IMMUNOENZYME HISTOCHEMICAL-LOCALIZATION OF FIBRIN DEGRADATION PRODUCTS IN TISSUES

Abstract

An immunoenzyme histochemical study was conducted to localize fibrin degradation products (FDP) in rat tissues during disseminated intravascular coagulation (DIC). Serial measurements of FDP levels in serum after thrombin-induced DIC showed peak levels at 30 min, the FDP were rapidly cleared from the circulation (half-life about 1 h). Rat tissues obtained from 10 min to 3 h after induction of DIC were studied immunohistochemically. A method was developed to differentiate FDP from fibrin in tissue sections. This method is based on the observation that in paraplast-embedded tissues, FDP can be demonstrated following ethanol fixation only, and that fibrin is demonstrable after both paraformaldehyde fixation and ethanol fixation. FDP will react to some of the antisera employed only, while fibrin will react to all antisera used (antisera against fibrin monomer, against the constituent chains of fibrinogen, and against FDP-D and -E). At 10-20 min after the induction of DIC, FDP were found in kidney proximal tubule epithelial cells. These FDP could be demonstrated using antiserum against the constituent chains of fibrinogen, but not by antisera against FDP-D or -E. At 30-90 min, FDP were found inside liver macrophages.
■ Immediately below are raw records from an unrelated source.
(* ===== verification/Witnesses.v ===== *)
(** * Executions and witnesses

    Concrete runs of the model on the scripted deployment, and for each theorem
    with hypotheses an input at which they hold. *)

From stdpp Require Import relations.
From S2P Require Import Adapters Kafka Nats Valkey Prelude Outcome Message Backoff Config Postgres Store System Safety StoreSpec Relay World RelaySpec RelaySafety RelayCorrect RelayLive Cleaner Lifecycle Facade Migrations Scripted Transactions TxSafety TxCalls Snapshot Handover TxRelay TxRuns EndToEnd Wakeup SqlText Sql StoreSql SqlMeaning SqlInsert Statements Typing Placeholders.

From S2P Require Api.
From S2P Require Import Transports.

Open Scope string_scope.
Open Scope Z_scope.

(** ** A deployment with three rows *)

Definition settings : Settings :=
  Resolve [] (Some "host") [WithInstanceID "relay-1"; WithBatchSize 2; WithMaxAttempts 2;
    WithRetention 1000; WithCleanupInterval 1000].

Definition plain_script : Script :=
  mkScript 10 (λ _, NoFault) (λ _, Ok None) (λ _, None) (λ _, false) [HbTick; HbStop] (λ n, 0) (λ _, None).

Definition demo_store (sc : Script) : Store World :=
  NewStore (executor sc) (executor sc) None (Schema settings).
Definition demo_relay (sc : Script) : Relay World :=
  NewRelay (demo_store sc) (publisher sc) settings.
Definition demo_cleaner (sc : Script) : Cleaner World := NewCleaner (demo_store sc) settings.

Definition demo_messages : list Message :=
  [ new_message "a" "orders" "k" (Some []) None "text/plain" "created" None;
    new_message "b" "orders" "k" (Some []) (Some {[ "h" := "v" ]}) EmptyString EmptyString (Some 1);
    new_message EmptyString "audit" EmptyString (Some []) None EmptyString EmptyString None ].

Definition empty_world : World :=
  mkWorld (mkSys (mkDb (table (demo_store plain_script)) ∅ 1 0) 100 ∅) [].

Definition run_world {A} (m : go World A) (w : World) : World := snd (m w).

Definition world3 : World := run_world (Store.Enqueue (demo_store plain_script) demo_messages) empty_world.

(** The table with the three rows, its trace forgotten, and the same after a
    claim of the first two. *)
Definition fresh_world : World := mkWorld (w_sys world3) [].

#[export] Instance demo_executor_lawful sc : LawfulExecutor eq (exec (store (demo_relay sc))) :=
  executor_lawful sc.
#[export] Instance demo_publisher_lawful sc : LawfulPublisher eq (pub (demo_relay sc)) :=
  publisher_lawful sc eq.
#[export] Instance plain_limits : KeepsLimits (pub (demo_relay plain_script)) :=
  written_limits plain_script (λ _, eq_refl).
#[export] Instance demo_cleaner_lawful sc : LawfulExecutor eq (exec (c_store (demo_cleaner sc))) :=
  executor_lawful sc.

Lemma settings_runnable : runnable settings.
Proof. apply Resolve_is_runnable. Qed.

Lemma empty_wf : wf_db (db_of empty_world).
Proof.
  assert (∀ id, rows (db_of empty_world) !! id = None) as Hno by (intros; apply lookup_empty).
  split; intros *; rewrite Hno; done.
Qed.

Definition enqueue_stmt (ms : list Message) : Stmt :=
  mkStmt (table (demo_store plain_script))
    (CEnqueue (enqueue_text (table (demo_store plain_script)) ms) (flat_map enqueue_args ms)).

Definition env0 : StmtEnv := env_at 10 (w_sys empty_world).

Lemma env_at_ok n s : env_ok (env_at n s).
Proof. apply env_at_ready. Qed.

Lemma fresh_good : good (demo_relay plain_script) fresh_world.
Proof.
  split; [|vm_compute; reflexivity].
  change (db_of fresh_world) with (after_stmt env0 (enqueue_stmt demo_messages) (db_of empty_world)).
  assert (∃ d, exec_stmt env0 (enqueue_stmt demo_messages) (db_of empty_world) = SqlOk d) as [d Hd]
    by (eexists; vm_compute; reflexivity).
  unfold after_stmt. rewrite Hd.
  apply (stmt_keeps_wf env0 (enqueue_stmt demo_messages) (db_of empty_world)); [apply env_at_ok|constructor|apply empty_wf|exact Hd].
Qed.

Definition claim_world (sc : Script) (w : World) : World :=
  run_world (claim (store (demo_relay sc)) settings) w.

Lemma claim_good sc w : good (demo_relay sc) w → good (demo_relay sc) (claim_world sc w).
Proof.
  intros Hg. eapply evolves_good; [|exact Hg].
  assert (∀ s s' : server World, s = s' → base_steps s s') as Heq by (by intros ? ? ->).
  apply (claim_preserves eq (demo_relay sc) evolves (evolves_allows eq Heq (claim_stmt (demo_relay sc)) (issued_claim _))
    w (fst (claim (store (demo_relay sc)) settings w))).
  apply surjective_pairing.
Qed.

(** ** Relays at work *)

(** Row [a] accepted, everything else failed for good; the publisher also
    overwrites the attempt limits it can reach. *)
Definition mixed_answer (ms : list Message) : res panic (option err) :=
  Ok (Some (PerMessage [("a", None)] (Some (Permanent (Some (ENew 9 "rejected")))))).

Definition mixed_script : Script :=
  mkScript 10 (λ _, NoFault) mixed_answer (λ _, Some 7) (λ _, false) [HbStop] (λ n, 0) (λ _, None).

(** Its call, and what it leaves of the batch. *)
Example mixed_writes :
  match fst (Publish (pub (demo_relay mixed_script)) false [new_message "b" "t" "" None None "" "" (Some 1)] fresh_world) with
  | Ok (ms, _) => map MaxAttempts ms = [Some 7]
  | Panicked _ => False
  end.
Proof. reflexivity. Qed.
The FDP in liver did not react to anti-chain antisera, though they did react to antisera against FDP-D and -E. Since no FDP were found in other tissues, rat FDP are apparently cleared by kidney (earlier phase) and liver (later phase) only. In human cases of DIC, FDP could be demonstrated in kidney proximal tubule cells and in liver macrophages as well.